La Maison européenne de la photographie (MEP), à Paris, a mis en place des résidences de recherche au sein de son service des collections, parmi les plus riches, mais aussi les plus confidentielles du patrimoine photographique national. La commissaire d’exposition et auteure britannique Lou Stoppard est la première à présenter le résultat de ses explorations, lesquelles ont été guidées par la lecture de Journal du dehors (Gallimard, 1993 ; publié en anglais sous le titre Exteriors) de l’écrivaine française Annie Ernaux, lauréate du prix Nobel de littérature en 2022. Rédigé entre 1985 et 1992, cet ouvrage n’adopte pas vraiment la forme d’un journal en tant que tel, mais plutôt celle d’une succession de faits vus et/ou entendus, en tout cas « perçus », lors de voyages en transport en commun entre Cergy, où Annie Ernaux s’est installée en 1975, et Paris. L’écriture courte et sèche d’une Nathalie Sarraute croise le plaisir de l’énumération et de la description d’un Georges Perec, avec un quelque chose du Roland Barthes de L’Empire des signes, du Degré zéro de l’écriture et du Plaisir de texte, tant dans la forme que dans le fond. Ainsi, dans « Le Message photographique 1*», à propos de la photographie de presse, Roland Barthes souligne-t-il : « Décrire, […] c’est changer de structure, c’est signifier autre chose que ce qui est montré. »
Toutes les dimensions du réel
Menée par Lou Stoppard avec la complicité d’Annie Ernaux, l’exposition semble presque prendre au pied de la lettre cette phrase en l’inversant : elle « montre » à travers la photographie ce qui est « décrit » dans un livre, dont les extraits les plus significatifs sont « présentés » au mur au milieu des groupes d’œuvres. Mais si, du fait de leur spécificité de structure, rien ne s’équivaut entre une phrase et une image, tout ici paraît néanmoins s’y accorder, s’y conjuguer ou y résonner à partir et autour de significations partagées.

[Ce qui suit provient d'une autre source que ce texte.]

(* ===== verification/React.v ===== *)
(** React.v: the state of the [App] component and the way React applies
    the updates its handlers and its effect queue. App.js lines 15-17 declare
    three [useState] hooks; a handler or the effect calls their setters,
    which queue an update (a function of the previous value for [setCart]
    and [setQuantities], a value for [setGiftAdded]); React applies the
    queue in order when it re-renders. *)

From S2P Require Import Prelude Catalog CartOps Pending.

Module React.

(** App.js 15-17. *)
Record state := mkState {
  cart : list item;
  quantities : gmap Z Z;
  giftAdded : bool
}.

(** The initial render: [useState([])], [useState({})], [useState(false)]. *)
Definition init : state := mkState [] ∅ false.

(** A queued state update: [setCart(updater)], [setQuantities(updater)],
    [setGiftAdded(value)]. *)
Inductive update :=
  | SetCart (f : list item → list item)
  | SetQuantities (f : gmap Z Z → gmap Z Z)
  | SetGiftAdded (b : bool).

Definition apply_update (s : state) (u : update) : state :=
  match u with
  | SetCart f => mkState (f (cart s)) (quantities s) (giftAdded s)
  | SetQuantities f => mkState (cart s) (f (quantities s)) (giftAdded s)
  | SetGiftAdded b => mkState (cart s) (quantities s) b
  end.

(** A re-render applies the queued updates in the order they were queued,
    each functional update to the result of the previous ones. *)
Definition commit (us : list update) (s : state) : state := fold_left apply_update us s.

Notation "s ⊲ us" := (commit us s) (at level 40, left associativity) : cart_scope.

(** Every updater App.js passes to [setCart] builds a new array (by
    [map], [filter] or spread), so the [cart] dependency of the effect
    changes exactly when a [setCart] was queued. *)
Definition touches_cart (us : list update) : bool :=
  existsb (λ u, match u with SetCart _ => true | _ => false end) us.

(** Updates that do not touch the cart leave it as it is. *)
Lemma commit_cart_untouched us s : touches_cart us = false → cart (s ⊲ us) = cart s.
Proof.
  revert s. induction us as [|u us IH]; intros s; [done|].
  destruct u; simpl; [discriminate|intros H; by rewrite IH..].
Qed.

End React.

Export React.
(** ** Dispatch always settles *)

Lemma dispatch_eq ev s :
  dispatch ev s =
    Some (if touches_cart (handler s ev) then promote (s ⊲ handler s ev) else s ⊲ handler s ev).
Proof. unfold dispatch. destruct (touches_cart _); [apply settle_S|done]. Qed.

Lemma state_eta s : mkState (cart s) (quantities s) (giftAdded s) = s.
Proof. by destruct s. Qed.

(** ** The invariant *)

Lemma app_inv_init : app_inv init.
Proof. split; [split; [constructor|constructor]|]. split; [apply map_Forall_empty|]. done. Qed.

(** A handler that queues one cart update keeping the promise. *)
Lemma app_inv_cart_update (f : list item → list item) `{!GiftNeutral f} s :
  app_inv s → app_inv (promote (s ⊲ [SetCart f])).
Proof.
  intros (Hwf & Hq & _ & Hf). destruct (neutral_update_then_promote f s Hwf Hf).
  split; [done|]. split; [|done]. by rewrite promote_quantities.
Qed.

(** A [removeFromCart] call with an id other than the gift's queues its
    cart update. *)
Lemma removeFromCart_not_gift productId :
  productId ≠ id FREE_GIFT → removeFromCart productId = [SetCart (removeFromCart_update productId)].
Proof. intros Hne. unfold removeFromCart. by destruct (Z.eqb_spec productId (id FREE_GIFT)). Qed.

Lemma app_inv_step_valid s ev s' :
  app_inv s → valid_call ev → dispatch ev s = Some s' → app_inv s'.
Proof.
  intros Hinv Hev. rewrite dispatch_eq. intros [= <-].
  pose proof Hinv as (Hwf & Hq & Hg).
  destruct ev as [productId delta|p|productId delta|productId]; cbn [handler valid_call] in Hev |- *.
  - simpl. split; [done|]. split; [by apply handleQuantityChange_update_ok|done].
  - simpl. apply app_inv_cart_update; [|done]. apply addToCart_neutral; [done|].
    by apply pending_ge_1.
  - simpl. apply app_inv_cart_update; [|done]. by apply updateCartQuantity_neutral.
  - rewrite removeFromCart_not_gift by done. simpl.
    apply app_inv_cart_update; [|done]. by apply removeFromCart_neutral.
Qed.

Lemma app_inv_step s ev s' :
  app_inv s → ev ∈ buttons s → dispatch ev s = Some s' → app_inv s'.
Proof. intros Hinv Hev%buttons_ok. by apply app_inv_step_valid. Qed.

(** The invariant of a reachable state, by rule induction. *)
Ltac app_inv_of Hr :=
  match type of Hr with
  | reachable ?s => assert (app_inv s) by (clear - Hr; induction Hr; eauto with cart)
  end.

Lemma gift_line_in_iff c : wf_cart c → gift_line ∈ c ↔ hasGift c = true.
Proof.
  intros [_ Hc]. unfold hasGift. rewrite existsb_exists. split.
  - intros Hin. exists gift_line. split; [by apply list_elem_of_In|done].
  - intros (it & Hin%list_elem_of_In & Hg). rewrite Forall_forall in Hc.
    by rewrite <- (line_ok_gift it (Hc it Hin) Hg).
Qed.

Lemma ids_inj c (it it' : item) :
  NoDup (ids c) → it ∈ c → it' ∈ c → id it = id it' → it = it'.
Proof.
  induction c as [|x c IH]; [set_solver|]. unfold ids; simpl.
  rewrite NoDup_cons, !elem_of_cons. intros [Hx Hn] Hit Hit' Hid.
  destruct Hit as [->|Hit], Hit' as [->|Hit']; auto.
  - destruct Hx. rewrite Hid. by apply elem_of_ids.
  - destruct Hx. rewrite <- Hid. by apply elem_of_ids.
Qed.

(** ** Running a sequence of clicks *)

(** Click the buttons [evs] in order, each on the state the previous one
    produced; [None] when a click is not on a rendered button. *)
Fixpoint run (evs : list event) s : option state :=
  match evs with
  | [] => Some s
  | ev :: evs' =>
      if bool_decide (ev ∈ buttons s) then dispatch ev s ≫= run evs' else None
  end.

Lemma run_reachable evs s s' : reachable s → run evs s = Some s' → reachable s'.
Proof.
  revert s. induction evs as [|ev evs IH]; simpl; intros s Hr Hrun; [congruence|].
  case_bool_decide as Hev; [|done].
  destruct (dispatch ev s) as [s1|] eqn:Hd; simpl in Hrun; [|done].
  eapply IH; [|done]. by eapply reachable_step.
Qed.

Definition laptop : product := mkProduct 1 "Laptop" 500.
Definition smartphone : product := mkProduct 2 "Smartphone" 300.
Definition headphones : product := mkProduct 3 "Headphones" 100.

(** ** The properties of the running app *)

(** C1. Every state reachable from the first render by clicking the
    rendered buttons satisfies the invariant: at most one line per product
    id, every line the gift line or a catalog product with quantity at
    least 1, every pending quantity at least 1, the gift in the cart exactly
    when the subtotal reaches the threshold, and [giftAdded] equal to the
    gift's presence. *)
Theorem reachable_app_inv s : reachable s → app_inv s.
Proof.
  induction 1 as [|s ev s' _ IH Hev Hd]; [apply app_inv_init|].
  by apply (app_inv_step s ev s').
Qed.

#[export] Hint Resolve app_inv_init app_inv_step : cart.

(** C2. Spec P1: in a reachable state the gift line [{ ...FREE_GIFT,
    quantity: 1 }] is in the cart if and only if the subtotal is at least
    THRESHOLD. *)
Theorem reachable_gift_iff s :
  reachable s → (gift_line ∈ cart s ↔ THRESHOLD ≤ subtotal (cart s)).
Proof.
  intros Hr. app_inv_of Hr. destruct H as (Hwf & _ & Hrule & _).
  rewrite gift_line_in_iff, Hrule by done. apply Z.leb_le.
Qed.

(** C8. Spec P5: clicking "Remove" with the gift's id changes nothing:
    the handler returns before queuing an update. *)
Theorem remove_gift_noop s : dispatch (RemoveFromCart (id FREE_GIFT)) s = Some s.
Proof. rewrite dispatch_eq. simpl. by destruct s. Qed.

(** C6. The "-" button of a cart line whose quantity is 1 does nothing:
    [Math.max(1 - 1, 1)] is 1, so the line is never removed (the spec's
    scenario 3 expects it removed). *)
Theorem minus_at_one_noop s it :
  reachable s → it ∈ cart s → not_gift it = true → quantity it = 1 →
  dispatch (UpdateCartQuantity (id it) (-1)) s = Some s.
Proof.
  intros Hr Hit _ Hq. app_inv_of Hr. destruct H as (Hwf & _ & Hrule & _).
  rewrite dispatch_eq. simpl.
  rewrite (updateCartQuantity_update_at_one (id it) (-1) (cart s)); [|done|lia|].
  - rewrite state_eta. unfold promote. by rewrite (proj2 (effect_nil_iff s) Hrule).
  - intros it' Hit' Hid. rewrite <- (ids_inj (cart s) it it'); auto. apply Hwf.
Qed.

Lemma dispatch_add_subtotal s p s' :
  app_inv s → p ∈ PRODUCTS → dispatch (AddToCart p) s = Some s' →
  subtotal (cart s') = subtotal (cart s) + price p * pending (quantities s) (id p).
Proof.
  intros (Hwf & _) Hp. rewrite dispatch_eq. intros [= <-]. simpl.
  rewrite promote_subtotal. simpl. by apply addToCart_update_subtotal.
Qed.

(** C10. Clicking "Add to Cart" for a catalog product adds the product's
    price times the pending quantity shown for it to the subtotal; the
    effect that follows does not change the subtotal. *)
Theorem addToCart_subtotal s p s' :
  reachable s → p ∈ PRODUCTS → dispatch (AddToCart p) s = Some s' →
  subtotal (cart s') = subtotal (cart s) + price p * pending (quantities s) (id p).
Proof.
  intros Hr Hp. app_inv_of Hr. by apply dispatch_add_subtotal.
Qed.

(** C12. Clicking "+" or "-" next to a catalog product changes only that
    product's pending quantity, to [Math.max(shown + delta, 1)]: the other
    products' pending quantities, the cart and the gift flag are untouched
    and the effect does not run. *)
Theorem quantityChange_effect productId delta s s' :
  dispatch (QuantityChange productId delta) s = Some s' →
  cart s' = cart s ∧ giftAdded s' = giftAdded s ∧
  pending (quantities s') productId = Z.max (pending (quantities s) productId + delta) 1 ∧
  (∀ productId', productId' ≠ productId →
     pending (quantities s') productId' = pending (quantities s) productId').
Proof.
  rewrite dispatch_eq. intros [= <-]. simpl. split_and!; [done|done| |].
  - apply pending_handleQuantityChange.
  - intros productId' Hne. by apply pending_handleQuantityChange_ne.
Qed.

(** ** The spec's scenarios, run on the model *)

(** Scenario 1: "+" on Laptop, then "Add to Cart": two laptops, subtotal
    1000, the gift appended and the flag set. *)
Definition two_laptops : state := mkState [mkItem laptop 2; gift_line] {[1 := 2]} true.

Example scenario_1 : run [QuantityChange 1 1; AddToCart laptop] init = Some two_laptops.
Proof. vm_compute. reflexivity. Qed.

(** Scenario 2: one smartphone, subtotal 300, no gift. *)
Example scenario_2 :
  run [AddToCart smartphone] init = Some (mkState [mkItem smartphone 1] ∅ false).
Proof. vm_compute. reflexivity. Qed.

(** Scenario 3 as the code runs it: after two laptops, "-" twice leaves
    one laptop (the second "-" does nothing), subtotal 500 and no gift. *)
Definition one_laptop : state := mkState [mkItem laptop 1] {[1 := 2]} false.

Example scenario_3 :
  run [QuantityChange 1 1; AddToCart laptop; UpdateCartQuantity 1 (-1); UpdateCartQuantity 1 (-1)]
    init = Some one_laptop.
Proof. vm_compute. reflexivity. Qed.

(** Scenario 4: "+" twice on Headphones, then "Add to Cart": three
    headphones, line value 300. *)
Example scenario_4 :
  run [QuantityChange 3 1; QuantityChange 3 1; AddToCart headphones] init
    = Some (mkState [mkItem headphones 3] {[3 := 3]} false).
Proof. vm_compute. reflexivity. Qed.

(** Scenario 5: "Add to Cart" twice on Laptop with the pending quantity
    left at 1: one line of two laptops (and the gift, the subtotal being
    1000). *)
Example scenario_5 :
  run [AddToCart laptop; AddToCart laptop] init
    = Some (mkState [mkItem laptop 2; gift_line] ∅ true).
Proof. vm_compute. reflexivity. Qed.

Lemma two_laptops_reachable : reachable two_laptops.
Proof. exact (run_reachable _ _ _ reachable_init scenario_1). Qed.

Lemma one_laptop_reachable : reachable one_laptop.
Proof. exact (run_reachable _ _ _ reachable_init scenario_3). Qed.

(** The state after "+" on Laptop: nothing in the cart, pending 2. *)
Definition laptop_pending_two : state := mkState [] {[1 := 2]} false.

Lemma laptop_pending_two_reachable : reachable laptop_pending_two.
Proof.
  apply (run_reachable [QuantityChange 1 1] init); [constructor|vm_compute; reflexivity].
Qed.

(** The render committed by a handler, before the effect has run, does
    not satisfy the promotion rule: after "+" on Laptop, clicking "Add to
    Cart" commits a cart of subtotal 1000 without the gift. Spec I2 holds
    of settled states only. *)
Example handler_commit_breaks_rule :
  reachable laptop_pending_two ∧ AddToCart laptop ∈ buttons laptop_pending_two ∧
  THRESHOLD ≤ subtotal (cart (laptop_pending_two ⊲ handler laptop_pending_two (AddToCart laptop))) ∧
  hasGift (cart (laptop_pending_two ⊲ handler laptop_pending_two (AddToCart laptop))) = false.
Proof.
  split; [exact laptop_pending_two_reachable|].
  split; [apply (bool_decide_unpack _); vm_compute; reflexivity|].
  vm_compute. split; [discriminate|reflexivity].
Qed.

Roland Barthes de poursuivre : « D’une part, une photographie de presse est un objet travaillé, choisi, composé, construit, traité selon des normes professionnelles, esthétiques ou idéologiques, qui sont autant de facteurs de connotation; et d’autre part, cette même photographie n’est pas seulement perçue, reçue, elle est lue […] » C’est exactement ce qui ressort de ce projet : l’espace urbain et ce qui s’y passe, de sa périphérie à sa centralité, sont des faits, des situations, des circonstances et, finalement, des vécus, composés, construits, travaillés selon des normes politiques, économiques, idéologiques et culturelles qui sont autant de facteurs de connotations sociales et existentielles. Au fil de cinq sections (« Intérieur/Extérieur », « La ville sombre », « Traversées », « Lieux de rencontres » et « Faire société »), le choix de photographies opéré par Lou Stoppard, d’une précision et d’une justesse incroyables, donne à voir, et surtout à « lire » et à « entendre », le réel dans toutes ses dimensions. Mais, quels que soient leur statut, leur nature, leur origine, leur registre ou leur projet esthétique, ces ensembles d’images apportent surtout forme et figure à ce monde dans lequel nous devons nous débattre et vivre coûte que coûte.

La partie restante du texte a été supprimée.